After 31⁄2 years, the Troubled Asset Relief Program (“TARP”) continues to be an
active and significant part of the Government’s response to the financial crisis. It
is a widely held misconception that TARP will make a profit. The most recent cost
estimate for TARP is a loss of $60 billion. Taxpayers are still owed $118.5 billion
(including $14 billion written off or otherwise lost). But the analysis should not
be focused alone on money in and money out
..........
...



While TARP and other Government responses to the financial crisis may have
prevented the immediate collapse of our financial and auto manufacturing in-
dustries, and improved stability since 2008, the tradeoff is not without profound
long-term consequences. A significant legacy of TARP is increased moral hazard
and potentially disastrous consequences associated with institutions deemed “too
big to fail.”



A recent working paper from Federal Reserve economists confirms that TARP
encouraged high-risk behavior by insulating the risk takers from the consequences
of failure – which is known as moral hazard.
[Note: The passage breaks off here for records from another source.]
(** X12: [convert_mode] applied to its own result returns that same object
  and changes nothing; and for an image whose mode is none of P, LA, RGBA,
  CMYK, P;16, I;16, L it returns the very object it was given, without
  allocating a copy. *)
Theorem convert_mode_idempotent (w : World Raster) (r : nat) (img : Image Raster) :
  heap w !! r = Some img ->
  exists r1 w1,
    convert_mode r w = (inr r1, w1) /\
    convert_mode r1 w1 = (inr r1, w1) /\
    (~ In (mode img) ["P"; "LA"; "RGBA"; "CMYK"; "P;16"; "I;16"; "L"] -> r1 = r /\ w1 = w).
Proof.
  intros Hr. rewrite (convert_mode_eq w r img Hr).
  destruct (needs_rgb (mode img)) eqn:Em.
  - eexists _, _. split; [reflexivity|]. split.
    + erewrite convert_mode_eq by (cbn; now apply list_lookup_middle). reflexivity.
    + intros Hno. exfalso. apply Hno. now apply needs_rgb_In.
  - exists r, w. split; [reflexivity|]. split; [|auto].
    now rewrite (convert_mode_eq w r img Hr), Em.
Qed.



(** X14: names are kept so that small and large can be mapped to each
  other.  For a named source the small and the large derivative have the
  same file name, and a derivative taken as a source has its own name as
  derivative name: its output path in a directory is the output path of
  the original. *)
Theorem derivative_names_are_stable (d d' in_path : Path) :
  name in_path <> "" ->
  name (out_path d in_path) = name (out_path d' in_path) /\
  out_path d (out_path d' in_path) = out_path d in_path /\
  name (out_path d (out_path d' in_path)) = name (out_path d' in_path).
Proof.
  intros Hn.
  assert (out_ext (out_path d' in_path) = out_ext in_path) as Hext.
  { unfold out_ext at 1. rewrite suffix_out_path, out_ext_lower by exact Hn.
    pose proof (out_ext_supported in_path) as Hs. unfold is_fallback in Hs.
    apply negb_false_iff in Hs. now rewrite Hs. }
  assert (out_path d (out_path d' in_path) = out_path d in_path) as Hpath.
  { unfold out_path at 1. rewrite stem_out_path, Hext by exact Hn. reflexivity. }
  split; [now rewrite !name_out_path|]. split; [exact Hpath|].
  now rewrite Hpath, !name_out_path.
Qed.

End Derivatives.

Lemma derivatives_fit_bounds_witness :
  let in_path := ["images"; "a.jpg"] in
  let w := Simple.one_photo in
  let w' := snd (process_image in_path ["images"; "small"] ["images"; "large"] 1200 2400 w) in
  exists f i0 i1 fmt kw img_s img_l ts tl,
    files w !! in_path = Some f /\ decode (content f) = inr i0 /\ transpose i0 = inr i1 /\
    files w' !! out_path ["images"; "small"] in_path = Some (mkFile (Encoded fmt kw img_s) ts) /\
    files w' !! out_path ["images"; "large"] in_path = Some (mkFile (Encoded fmt kw img_l) tl) /\
    Z.max (width img_s) (height img_s) <= 1200 /\
    Z.max (width img_l) (height img_l) <= 2400 /\
    width img_s <= width i1 /\ height img_s <= height i1 /\
    width img_l <= width i1 /\ height img_l <= height i1.
Proof.
  apply (derivatives_fit_bounds Simple.one_photo _ ["images"; "a.jpg"]
           ["images"; "small"] ["images"; "large"] 1200 2400
           "a.jpg"%string "a.jpg"%string "a.jpg"%string).
  - cbv. discriminate.
  - discriminate.
  - lia.
  - lia.
  - intros f i0 i1 Hf Hd Ht. vm_compute in Hf. injection Hf as <-.
    cbn in Hd. injection Hd as <-. cbn in Ht. injection Ht as <-. cbn. lia.
  - vm_compute. reflexivity.
Defined.

Lemma convert_mode_idempotent_witness :
  exists r1 w1,
    convert_mode 1 Simple.loaded = (inr r1, w1) /\
    convert_mode r1 w1 = (inr r1, w1) /\
    (~ In "RGBA"%string ["P"; "LA"; "RGBA"; "CMYK"; "P;16"; "I;16"; "L"]%string ->
     r1 = 1%nat /\ w1 = Simple.loaded).
Proof.
  apply (convert_mode_idempotent Simple.loaded 1%nat Simple.icon). reflexivity.
Defined.

Lemma derivative_names_are_stable_witness :
  let in_path := ["images"; "b.tiff"] in
  name (out_path ["images"; "small"] in_path) = name (out_path ["images"; "large"] in_path) /\
  out_path ["images"; "small"] (out_path ["images"; "large"] in_path)
    = out_path ["images"; "small"] in_path /\
  name (out_path ["images"; "small"] (out_path ["images"; "large"] in_path))
    = name (out_path ["images"; "large"] in_path).
Proof.
  apply (derivative_names_are_stable ["images"; "small"] ["images"; "large"]
           ["images"; "b.tiff"]).
  cbv. discriminate.
Defined.

(** ** Failures while saving *)

Section SaveFailures.

Context {Raster : Type} {lib : Pillow Raster}.

Import PyStr.

Lemma with_heap_id (w : World Raster) : with_heap w (heap w) = w.
Proof. now destruct w. Qed.

(** [save_image] on a path with one of the four suffixes, as an equation:
  it raises what [save_failure] says, and otherwise writes the path. *)
Lemma save_image_run (w : World Raster) (r : nat) (img : Image Raster) (p : Path) :
  heap w !! r = Some img ->
  is_fallback (lower (suffix p)) = false ->
  let fmt := branch_format (lower (suffix p)) in
  let kw := branch_kwargs fmt in
  let img' := saved_as fmt img in
  exists h,
    (forall i x, heap w !! i = Some x -> h !! i = Some x) /\
    save_image r p w =
      match save_failure p img with
      | None => (inr p, written (with_heap w h) p (Encoded fmt kw img'))
      | Some e =>
          (inl e,
           match registered_extension (lower (splitext_ext (name p))), files w !! p with
           | Some _, Some _ => written (with_heap w h) p (Bytes (partial_output fmt kw img'))
           | _, _ => with_heap w h
           end)
      end.
Proof.
  intros Hr Hf. cbn zeta.
  assert (suffix p <> "") as Hsfx.
  { apply lower_nonempty. intros E. rewrite E in Hf. discriminate. }
  assert (forall fmt0, registered_extension (lower (splitext_ext (name p))) = Some fmt0 ->
                       fmt0 = branch_format (lower (suffix p))) as Hreg.
  { intros fmt0 E. apply branch_registered; [exact Hf|]. now apply registered_suffix. }
  unfold save_failure, save_image.
  set (ext := lower (suffix p)) in *.
  assert (forall (w0 : World Raster) r0 img0,
            heap w0 !! r0 = Some img0 -> files w0 = files w ->
            bind (Image_save r0 p (branch_kwargs (branch_format ext))) (fun _ => ret p) w0 =
              match
                match registered_extension (lower (splitext_ext (name p))) with
                | Some _ => encode_error (branch_format ext) (branch_kwargs (branch_format ext)) img0
                | None => Some (ValueError ("unknown file extension: " ++ splitext_ext (name p)))
                end
              with
              | None =>
                  (inr p, written w0 p (Encoded (branch_format ext) (branch_kwargs (branch_format ext)) img0))
              | Some e =>
                  (inl e,
                   match registered_extension (lower (splitext_ext (name p))), files w !! p with
                   | Some _, Some _ =>
                       written w0 p (Bytes (partial_output (branch_format ext)
                                              (branch_kwargs (branch_format ext)) img0))
                   | _, _ => w0
                   end)
              end) as Hsave.
  { intros w0 r0 img0 Hr0 Hfiles. unfold bind.
    rewrite (Image_save_eq w0 r0 img0 p _ Hr0), Hfiles.
    destruct (registered_extension _) as [fmt0|] eqn:E; [|reflexivity].
    rewrite (Hreg fmt0 eq_refl).
    destruct (encode_error _ _ img0); [|reflexivity].
    destruct (files w !! p); reflexivity. }
  unfold is_fallback in Hf. apply negb_false_iff in Hf.
  destruct (mem ext [".jpg"; ".jpeg"]) eqn:Ej.
  - assert (branch_format ext = JPEG) as Hfmt by (unfold branch_format; now rewrite Ej).
    destruct (convert_mode_result w r img Hr) as (r' & h & Ec & Hh & Hext).
    exists h. split; [exact Hext|].
    unfold bind at 1. rewrite Ec.
    specialize (Hsave (with_heap w h) r' (normalized img) Hh eq_refl).
    rewrite Hfmt in *. exact Hsave.
  - exists (heap w). split; [auto|]. rewrite with_heap_id.
    destruct (String.eqb_spec ext ".png") as [Ep|Ep].
    + assert (branch_format ext = PNG) as Hfmt by (rewrite Ep; reflexivity).
      specialize (Hsave w r img Hr eq_refl). rewrite Hfmt in *. exact Hsave.
    + destruct (String.eqb_spec ext ".webp") as [Ew|Ew].
      * assert (branch_format ext = WEBP) as Hfmt by (rewrite Ew; reflexivity).
        specialize (Hsave w r img Hr eq_refl). rewrite Hfmt in *. exact Hsave.
      * exfalso. apply mem_In in Hf.
        destruct Hf as [E|[E|[E|[E|[]]]]]; try congruence; rewrite <- E in Ej; discriminate.
Qed.

(** The part after the freshness test returns what [derive_outcome] says.
  A failure of the first save leaves every other path alone; a failure of
  the second leaves the first file written. *)
Lemma write_derivatives_run (w : World Raster) (in_path small_out large_out : Path)
    (im0 : nat) (max_small max_large : Z) (i1 : Image Raster) :
  heap w !! im0 = Some i1 ->
  is_fallback (lower (suffix small_out)) = false ->
  is_fallback (lower (suffix large_out)) = false ->
  exists w',
    write_derivatives in_path small_out large_out im0 max_small max_large w
      = (derive_outcome in_path small_out large_out i1 max_small max_large, w') /\
    forall a b, fitted i1 max_small = inr a -> fitted i1 max_large = inr b ->
      match save_failure small_out a with
      | Some _ => forall q, q <> small_out -> files w' !! q = files w !! q
      | None =>
          match save_failure large_out b with
          | Some _ =>
              small_out <> large_out ->
              let fmt := branch_format (lower (suffix small_out)) in
              files w' !! small_out
                = Some (mkFile (Encoded fmt (branch_kwargs fmt) (saved_as fmt a))
                          (clock (ticks w)))
          | None => True
          end
      end.
Proof.
  intros Hr Hfs Hfl. unfold write_derivatives, derive_outcome.
  unfold bind at 1. rewrite (resize_fit_eq w im0 i1 max_small Hr).
  destruct (fitted i1 max_small) as [e|a] eqn:Ea.
  { eexists. split; [reflexivity|]. discriminate. }
  set (w1 := with_heap w (heap w ++ [a])).
  assert (heap w1 !! im0 = Some i1) as Hr1
    by (cbn; rewrite lookup_app_l; eauto using lookup_lt_Some).
  unfold bind at 1. rewrite (resize_fit_eq w1 im0 i1 max_large Hr1).
  destruct (fitted i1 max_large) as [e|b] eqn:Eb.
  { eexists. split; [reflexivity|]. discriminate. }
  set (w2 := with_heap w1 (heap w1 ++ [b])).
  assert (heap w2 !! length (heap w) = Some a) as Ha.
  { cbn. rewrite lookup_app_l by (rewrite length_app; cbn; lia).
    now apply list_lookup_middle. }
  assert (heap w2 !! length (heap w1) = Some b) as Hb
    by (cbn; now apply list_lookup_middle).
  destruct (save_image_run w2 _ a small_out Ha Hfs) as (h & Hh & Hs1). cbn zeta in Hs1.
  unfold bind at 1. rewrite Hs1.
  destruct (save_failure small_out a) as [e|] eqn:Fa.
  { eexists. split; [reflexivity|]. intros a' b' [= <-] [= <-]. rewrite Fa. intros q Hq.
    destruct (registered_extension _); [|reflexivity].
    destruct (files w2 !! small_out); [|reflexivity].
    cbn. now rewrite lookup_insert_ne by auto. }
  cbv beta iota. unfold bind at 1.
  match goal with |- context [save_image _ large_out ?x] => set (w3 := x) end.
  assert (heap w3 !! length (heap w1) = Some b) as Hb3 by (cbn; auto).
  destruct (save_image_run w3 _ b large_out Hb3 Hfl) as (h' & Hh' & Hs2). cbn zeta in Hs2.
  rewrite Hs2.
  destruct (save_failure large_out b) as [e|] eqn:Fb.
  - eexists. split; [reflexivity|]. intros a' b' [= <-] [= <-]. rewrite Fa, Fb. intros Hne. cbn zeta.
    destruct (registered_extension (lower (splitext_ext (name large_out)))).
    + destruct (files w3 !! large_out); cbn.
      * rewrite lookup_insert_ne by auto. apply lookup_insert_eq.
      * apply lookup_insert_eq.
    + cbn. apply lookup_insert_eq.
  - eexists. split; [reflexivity|]. intros a' b' [= <-] [= <-]. now rewrite Fa, Fb.
Qed.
The Federal Reserve economists report-
ed how the large banks that received Government bailouts through TARP are now
taking more risks than banks that did not receive taxpayer money.

yermom
4/28/2012, 02:51 AM
i don't believe the government didn't know it was coming. i think they were trying to prolong it and hide it as long as possible so they could milk it for everything they could first

the housing bubble was bursting in 2006 and all the dittoheads refused to believe it because their heroes didn't want them to

cleller
4/28/2012, 07:44 AM
A damned if you do, and damned and suffering more than you ever knew possible if you don't scenario.